Fue en 1975, de viaje a Córdoba, que en un alto del tren, en Tupiza, tuve conciencia de aquella comida llamada tamal. No compartía las descripciones que la literatura mexicana había puesto en mi imaginación, pero las mujeres locales gritaban fuera de las ventanillas “tamales, tamales”. No mayores que una bola de pelota vasca, envueltos en chala de maíz, con relleno de cerdo y de pollo, arvejas, zanahorias y salsa picante, resultaron muy sabrosos. A través de los años, y durante el intenso corto período que en mis veintes dediqué al contrabando en la frontera argentina, aguardaba el rechinar de los frenos, casi siempre alrededor de las nueve de la mañana, que junto a los eucaliptos anunciaba la villa de Tupiza. 1984, la última vez, en grupo, camino de Buenos Aires. La fecha de Orwell nos lanzaba en una elíptica de libertad, quimera, hambre de mundo. Y tamales redondos…
Deshojados los calendarios por décadas, conviví, aún lo hago, con una firme, compleja, contradictoria sociedad mexicana en los Estados Unidos, desdeñando para siempre la falacia de un solo México, por ser esa tierra continental, diversa, inagotable.

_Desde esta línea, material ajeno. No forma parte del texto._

(** From an empty store over a well-formed frontier, after any sequence of
    requests, completions, cancellations, derivations and reveals, every
    in-flight request is for a Candidate quadrant and every prepared artifact
    for a Prepared or Revealed one, each under its own coordinate; and an
    artifact once prepared stays exactly as it is for ever. *)
Theorem preparation_invariant (f0 : FrontierState) (x y : Slots * FrontierState) :
  frontier_wf f0 -> rtc prep_step (∅, f0) x -> rtc prep_step x y ->
  prep_inv x /\
  forall i a, prepared_artifact x.1 i = Some a -> prepared_artifact y.1 i = Some a.
Proof.
  intros Hwf Hx Hy.
  assert (forall x y, prep_inv x -> rtc prep_step x y -> prep_inv y /\
    forall c a, x.1 !! c = Some (SlotPrepared a) -> y.1 !! c = Some (SlotPrepared a)) as Hrun.
  { clear. intros x y Hinv H. induction H as [x|x y z Hstep _ IH]; [done|].
    destruct (IH (prep_step_inv _ _ Hinv Hstep)) as [Hz Hk]. split; [done|].
    intros c a Hc. apply Hk. exact (prep_step_keeps_artifact _ _ _ _ Hinv Hstep Hc). }
  assert (prep_inv x) as Hinv by (apply (Hrun (∅, f0)); [split; [done|apply map_Forall_empty]|done]).
  split; [done|]. intros i a Hp. unfold prepared_artifact in *.
  destruct (x.1 !! id_coord i) as [[]|] eqn:E; try done.
  rewrite (proj2 (Hrun x y Hinv Hy) _ _ E). done.
Qed.

(** A completion is idempotent and atomic: it changes nothing unless it
    reports the Candidate to Prepared transition, which needs an in-flight
    request with the same identity; it then records exactly that artifact, and
    delivering the same artifact again reports AlreadyPrepared while any other
    artifact for the same identity is refused as conflicting. *)
Theorem completion_atomic_idempotent (sl sl' : Slots) (f f' : FrontierState)
    (a b : PreparedQuadrantArtifact) (r : result QuadrantPreparationError QuadrantPreparationCompletionOutcome) :
  frontier_wf f -> complete sl f a = (sl', f', r) ->
  ((forall t, r <> Ok (CompletionPrepared t)) -> sl' = sl /\ f' = f) /\
  (forall t, r = Ok (CompletionPrepared t) ->
     sl !! id_coord (art_identity a) = Some (SlotInFlight (art_identity a)) /\
     state f (id_coord (art_identity a)) = Candidate /\
     state f' (id_coord (art_identity a)) = Prepared /\
     prepared_artifact sl' (art_identity a) = Some a /\
     complete sl' f' a = (sl', f', Ok CompletionAlreadyPrepared) /\
     (art_identity b = art_identity a -> b <> a ->
      complete sl' f' b = (sl', f', Err (ConflictingPreparedArtifact (id_coord (art_identity a)))))).
Proof.
  intros Hwf H.
  destruct (complete_cases _ _ _ _ _ _ Hwf H) as [(-> & -> & Hno & _)|(t & -> & Hs & Hc & -> & Ht)].
  { split; [done|]. intros t E. by destruct (Hno t). }
  split; [intros Hno; by destruct (Hno t)|]. intros t' [= <-].
  destruct (state_after _ _ _ _ _ (id_coord (art_identity a)) Hwf Ht) as (Hst & _).
  rewrite decide_True in Hst by done.
  split_goals; try done.
  - unfold prepared_artifact. rewrite lookup_insert_eq. by rewrite decide_True.
  - unfold complete. rewrite lookup_insert_eq. cbn [slot_identity].
    rewrite decide_False by tauto. by rewrite decide_True.
  - intros Hid Hne. unfold complete. rewrite Hid, lookup_insert_eq. cbn [slot_identity].
    rewrite decide_False by tauto. by rewrite decide_False by congruence.
Qed.

Section Witness.
Let f0 := mk_frontier 5 [mk_coord 0 0] {[ mk_coord 0 0 ]} {[ mk_coord 0 1 := Candidate ]}.
Let i0 := {| id_coord := mk_coord 0 1; id_generator_version := 1; id_inputs_fingerprint := [3] |}.
Let a0 := {| art_identity := i0; art_fingerprint := [9]; art_bytes := 4 |}.
Let sl1 := fst (request ∅ f0 i0).
Let x2 := fst (complete sl1 f0 a0).

Lemma witness_frontier_wf : frontier_wf f0.
Proof.
  split; cbn; [set_solver|apply NoDup_singleton| | |vm_compute; congruence|lia].
  - intros c ->%elem_of_singleton. vm_compute. done.
  - intros c st [<- <-]%lookup_singleton_Some. by left.
Qed.

Lemma witness_run : rtc prep_step (∅, f0) x2.
Proof.
  apply (rtc_l _ _ (sl1, f0)); [eapply prep_request; apply surjective_pairing|].
  apply rtc_once. unfold x2. destruct (complete sl1 f0 a0) as [[s f] r] eqn:E.
  eapply prep_complete, E.
Qed.

Lemma preparation_invariant_witness :
  prep_inv x2 /\ prepared_artifact (fst x2) i0 = Some a0.
Proof.
  destruct (preparation_invariant f0 x2 x2 witness_frontier_wf witness_run (rtc_refl _ _)) as [H K].
  split; [exact H|]. apply K. vm_compute. reflexivity.
Defined.

Lemma completion_atomic_idempotent_witness :
  complete (fst x2) (snd x2) a0 = (fst x2, snd x2, Ok CompletionAlreadyPrepared).
Proof.
  assert (complete sl1 f0 a0 = (fst x2, snd x2, snd (complete sl1 f0 a0))) as E by (vm_compute; reflexivity).
  destruct (completion_atomic_idempotent sl1 (fst x2) f0 (snd x2) a0 a0 _ witness_frontier_wf E) as [_ H].
  edestruct H as (_ & _ & _ & _ & K & _); [vm_compute; reflexivity|exact K].
Defined.
End Witness.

Compañeros de trabajo, del borde entre Oaxaca y Veracruz, me invitaron bocados envueltos en hojas de banano. El tamal era blanco, casi incoloro o transparente, con una hierba negra en medio de fuerte sabor y cuyo nombre o descripción no conservo (tal vez hoja santa). Fueron el preámbulo de un mole dulzón y picante -distinto al que comimos en Puebla durante la semana de festejo de la lengua francesa, doblemente recién casado yo, amaneciendo en el mercado con un conjunto norteño que aporreaba una y otra vez la alegre canción de los caminos de Michoacán-, seguido de abundante cerveza y chiles que conjurarían más tarde los mil y un infiernos.
Dicen que México cuenta entre 500 y 5000 variedades de tamal. Lo creo. Ya los mencionaba Bernardino de Sahagún. Habré conocido una decena: algunos amarrados en ambos extremos, largos; otros cuadrados, rectangulares, con hilo o no, en hojas secas de maíz remojadas para flexibilidad, en verdes de elote, en las de plátano y plantas que desconozco. Los amigos de la sierra de Guerrero los ofrendaban en fiestas de cumpleaños, mientras sus relatos iban de ejecuciones y bailes, donde los hombres colgaban del hombro mortales cuernos de chivo (AK47), a juramentos y venganzas inmemoriales. Que cuántas muertes traes, y cuándo las cobras…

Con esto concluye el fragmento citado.